Original publication
- Published in: Spirou
- Date of publication: 1972
- Language: French
- ISBN: 2-8001-0092-3

Chronology
- Preceded by: Le cas Lagaffe, 1971
- Followed by: Gaffes, bévues et boulettes, 1973

= Le géant de la gaffe =

Le géant de la gaffe, written and drawn by Franquin, is the tenth album of the original Gaston Lagaffe series. It is composed of 52 strips previously published in Spirou. It was published in 1972 by Dupuis.

==Story==
Le géant de la gaffe is the first album in which Franquin inserts eccentric signatures.

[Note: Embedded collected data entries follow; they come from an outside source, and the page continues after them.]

(* ===== verification/Errcode.v ===== *)
(** * Errors

    [errcode/errcode.go] and the Go error values the services pass around. A Go
    [error] is a tree of wrapped errors; the values compared with [errors.Is] are the
    package-level sentinels of [internal/store], [internal/service/message] and
    [internal/auth]. A function that returns [(T, error)] returns a [result T]. *)

From S2P Require Import Prelude.

Local Open Scope Z_scope.

(** ** Error values *)

Inductive sentinel : Set :=
| store_ErrNotFound | store_ErrDuplicate | store_ErrNestedTx
| gorm_ErrRecordNotFound | gorm_ErrDuplicatedKey
| message_errRollback
| identity_ErrInvalidUserId
| auth_ErrTokenInvalid | auth_ErrTokenExpired | auth_ErrUnavailable
| auth_ErrServiceNotAllowed | auth_ErrClockSkew | auth_ErrBadSignature | auth_ErrNonceReplayed.

#[export] Instance sentinel_eq_dec : EqDecision sentinel.
Proof. solve_decision. Defined.

(** [EOther] stands for every error of a driver or library; [EWrap m e] for
    [fmt.Errorf] with one [%w] verb and [EWrap2 e1 e2] for two of them. *)
Inductive error : Type :=
| ESentinel (s : sentinel)
| EOther (msg : string)
| ECode (Code : Z) (Message : string) (cause : option error)
| EWrap (msg : string) (e : error)
| EWrap2 (e1 e2 : error).

Inductive result (A : Type) : Type :=
| Ok (a : A)
| Err (e : error).
Arguments Ok {A} a.
Arguments Err {A} e.

Definition is_Ok {A} (r : result A) : bool := match r with Ok _ => true | Err _ => false end.

(** An [error] return value alone: [nil] is [None]. *)
Abbreviation err := (option error).

(** ** The [errors] package *)

(** [errors.Is(e, target)] for a sentinel target: equality, then the wrapped errors,
    depth first. [*errcode.Error] has an [Is] method that only matches [*Error]. *)
Fixpoint Is (e : error) (t : sentinel) : bool :=
  match e with
  | ESentinel s => bool_decide (s = t)
  | EOther _ => false
  | ECode _ _ None => false
  | ECode _ _ (Some c) => Is c t
  | EWrap _ e => Is e t
  | EWrap2 e1 e2 => Is e1 t || Is e2 t
  end.

(** [errors.Is(e, target)] for an [*errcode.Error] target: its [Is] method compares codes. *)
Fixpoint IsCode (e : error) (code : Z) : bool :=
  match e with
  | ESentinel _ | EOther _ => false
  | ECode c _ None => c =? code
  | ECode c _ (Some e) => (c =? code) || IsCode e code
  | EWrap _ e => IsCode e code
  | EWrap2 e1 e2 => IsCode e1 code || IsCode e2 code
  end.

(** [errors.AsType[*Error]]: the first [*errcode.Error] of the tree. *)
Fixpoint AsType (e : error) : option (Z * string * option error) :=
  match e with
  | ESentinel _ | EOther _ => None
  | ECode c m cause => Some (c, m, cause)
  | EWrap _ e => AsType e
  | EWrap2 e1 e2 => match AsType e1 with Some r => Some r | None => AsType e2 end
  end.

(** ** [errcode.Error] *)

(** [New] panics on a malformed code: [None]. *)
Definition New (code : Z) (message : string) : option error :=
  if (code <? 10000) || (29999 <? code) || (Z.rem code 100 =? 0) then None
  else Some (ECode code message None).

Definition Wrap (e : error) (cause : err) : error :=
  match cause with
  | None => e
  | Some c => match e with ECode code m _ => ECode code m (Some c) | _ => e end
  end.

Definition WithMessage (e : error) (message : string) : error :=
  match e with ECode c _ cause => ECode c message cause | _ => e end.

Definition Class_of (code : Z) : Z := Z.quot code 10000.

Definition Business : Z := 1.

Definition System : Z := 2.

Definition IsSystem_code (code : Z) : bool := Class_of code =? System.

(** ** The codes *)

Definition ErrInvalidParam := ECode 10001 "invalid parameter" None.
Definition ErrUnauthorized := ECode 10002 "unauthorized" None.
Definition ErrForbidden := ECode 10003 "forbidden" None.
Definition ErrNotFound := ECode 10004 "not found" None.
Definition ErrTooManyRequests := ECode 10005 "too many requests" None.
Definition ErrNoPermission := ECode 10006 "no permission to access this resource" None.
Definition ErrInternal := ECode 20001 "internal server error" None.
Definition ErrStoreFailed := ECode 20002 "storage unavailable" None.
Definition ErrBusFailed := ECode 20003 "event bus unavailable" None.
Definition ErrTimeout := ECode 20004 "request timed out" None.
Definition ErrTokenInvalid := ECode 10101 "token invalid" None.
Definition ErrTokenExpired := ECode 10102 "token expired" None.
Definition ErrTokenMissing := ECode 10103 "token missing" None.
Definition ErrTokenMismatch := ECode 10104 "token user mismatch" None.
Definition ErrLoginFailed := ECode 10105 "login failed" None.
Definition ErrPasswordWrong := ECode 10106 "password wrong" None.
Definition ErrProviderDisabled := ECode 10107 "auth provider disabled" None.
Definition ErrAuthUnavailable := ECode 20101 "authentication temporarily unavailable" None.
Definition ErrUserNotFound := ECode 10201 "user not found" None.
Definition ErrUserExists := ECode 10202 "user already exists" None.
Definition ErrGroupNotFound := ECode 10301 "group not found" None.
Definition ErrGroupDismissed := ECode 10302 "group has been dismissed" None.
Definition ErrNotGroupMember := ECode 10303 "not a group member" None.
Definition ErrMemberNotActive := ECode 10304 "member not active" None.
Definition ErrAlreadyGroupMember := ECode 10305 "already a group member" None.
Definition ErrNotGroupOwner := ECode 10306 "not group owner" None.
Definition ErrNotGroupAdmin := ECode 10307 "not group admin" None.
Definition ErrCannotKickOwner := ECode 10308 "cannot kick group owner" None.
Definition ErrGroupFull := ECode 10309 "group member limit reached" None.
Definition ErrMessageNotFound := ECode 10401 "message not found" None.
Definition ErrMessageDuplicate := ECode 10402 "duplicate message" None.
Definition ErrMessageContentTooLong := ECode 10403 "message content too large" None.
Definition ErrSeqAllocFailed := ECode 20401 "seq allocation failed" None.
Definition ErrMessageSendFailed := ECode 20402 "message send failed" None.
Definition ErrMessagePullFailed := ECode 20403 "message pull failed" None.
Definition ErrConversationNotFound := ECode 10501 "conversation not found" None.
Definition ErrConnOverLimit := ECode 10601 "connection over max limit" None.
Definition ErrConnClosed := ECode 10602 "connection closed" None.
Definition ErrInvalidProtocol := ECode 10603 "invalid protocol" None.
Definition ErrNodeDraining := ECode 10604 "node is shutting down" None.
Definition ErrPushFailed := ECode 20601 "push message failed" None.

Definition all_codes : list error :=
  [ErrInvalidParam; ErrUnauthorized; ErrForbidden; ErrNotFound; ErrTooManyRequests; ErrNoPermission;
   ErrInternal; ErrStoreFailed; ErrBusFailed; ErrTimeout;
   ErrTokenInvalid; ErrTokenExpired; ErrTokenMissing; ErrTokenMismatch; ErrLoginFailed; ErrPasswordWrong;
   ErrProviderDisabled; ErrAuthUnavailable; ErrUserNotFound; ErrUserExists;
   ErrGroupNotFound; ErrGroupDismissed; ErrNotGroupMember; ErrMemberNotActive; ErrAlreadyGroupMember;
   ErrNotGroupOwner; ErrNotGroupAdmin; ErrCannotKickOwner; ErrGroupFull;
   ErrMessageNotFound; ErrMessageDuplicate; ErrMessageContentTooLong;
   ErrSeqAllocFailed; ErrMessageSendFailed; ErrMessagePullFailed; ErrConversationNotFound;
   ErrConnOverLimit; ErrConnClosed; ErrInvalidProtocol; ErrNodeDraining; ErrPushFailed].

(** ** [From], [Or] and [IsSystem] *)

(** [From(nil)] is [nil]; an error with an [*Error] in its tree yields that one. *)
Definition From_err (e : err) : option (Z * string * option error) :=
  match e with
  | None => None
  | Some e =>
      match AsType e with
      | Some r => Some r
      | None => Some (20001, "internal server error", Some e)
      end
  end.

Definition Or (e : error) (fallback : error) : error :=
  match AsType e with Some _ => e | None => Wrap fallback (Some e) end.

Definition IsSystem (e : err) : bool :=
  match From_err e with None => false | Some (c, _, _) => IsSystem_code c end.

(** The code the client sees. *)
Definition code_of (e : error) : Z := match From_err (Some e) with Some (c, _, _) => c | None => 0 end.

(** ** HTTP status ([internal/api/webx/response.go]) *)

Definition HttpStatus (code : Z) : Z :=
  if (code =? 10002) || (code =? 10101) || (code =? 10102) || (code =? 10103) then 401
  else if (code =? 10003) || (code =? 10006) then 403
  else if code =? 20101 then 503
  else if code =? 10005 then 429
  else if code =? 20004 then 504
  else if IsSystem_code code then 500
  else 200.

(** [AuthErr] maps a verification failure onto the errcode the client sees. *)
Definition AuthErr (e : error) : error :=
  if Is e auth_ErrTokenExpired then Wrap ErrTokenExpired (Some e)
  else if Is e auth_ErrUnavailable then Wrap ErrAuthUnavailable (Some e)
  else Wrap ErrTokenInvalid (Some e).

(** ** Lemmas *)

Lemma error_ind' (P : error → Prop) :
  (∀ s, P (ESentinel s)) → (∀ m, P (EOther m)) → (∀ c m, P (ECode c m None)) →
  (∀ c m e, P e → P (ECode c m (Some e))) → (∀ m e, P e → P (EWrap m e)) →
  (∀ e1 e2, P e1 → P e2 → P (EWrap2 e1 e2)) → ∀ e, P e.
Proof.
  intros Hs Ho Hn Hc Hw Hw2. fix IH 1. intros [s|m|c m [e|]|m e|e1 e2].
  - apply Hs.
  - apply Ho.
  - apply Hc, IH.
  - apply Hn.
  - apply Hw, IH.
  - apply Hw2; apply IH.
Qed.

Lemma Or_code e fallback c m cause :
  fallback = ECode c m cause →
  code_of (Or e fallback) = match AsType e with Some (c', _, _) => c' | None => c end.
Proof.
  intros ->. unfold Or, code_of. simpl.
  destruct (AsType e) as [[[c' m'] cause']|] eqn:E; [by rewrite E|done].
Qed.

Lemma quot_10000 c q : 0 ≤ c → q * 10000 ≤ c < (q + 1) * 10000 → Z.quot c 10000 = q.
Proof. intros H0 Hq. rewrite Z.quot_div_nonneg by lia. symmetry. apply Z.div_unique with (c - q * 10000); lia. Qed.

Lemma IsSystem_code_range c : 10000 ≤ c ≤ 29999 → IsSystem_code c = (20000 <=? c).
Proof.
  intros H. unfold IsSystem_code, Class_of, System.
  destruct (Z.leb_spec 20000 c); [rewrite (quot_10000 c 2) by lia|rewrite (quot_10000 c 1) by lia]; done.
Qed.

Monsieur De Mesmaeker is less present than in previous albums.

===Inventions===
- alcohol detector: device to measure the rate of alcohol in the blood, it must not be exposed to fire
- electric umbrella: umbrella that can open and close pushing on the same button
- coffee-maker: personal invention that delivers very strong coffee
- graft for cactus: graft which allow cactuses to grow extremely rapidly
- spring-wire for phones: wire very elasticated, that may hurt dangerously the user
- soap: soap that blows a lot of bubbles once it is in contact with water
- automatic door: door that open automatically thanks to photoelectric cells
- heating system: system for cars installed which conducts the gas by a chimney
- spray for carburetor: an effective but polluting system
- hand-armchair : very comfortable armchair designed as a giant hand
- monorail: device linked to rails set in the ceiling to get around easily in the offices
- monorail monoplace: the same monorail, modified -because being too low, it could hurt people- but with a default in the brake system

==Background==
This album is the last which is made up of 52 pages.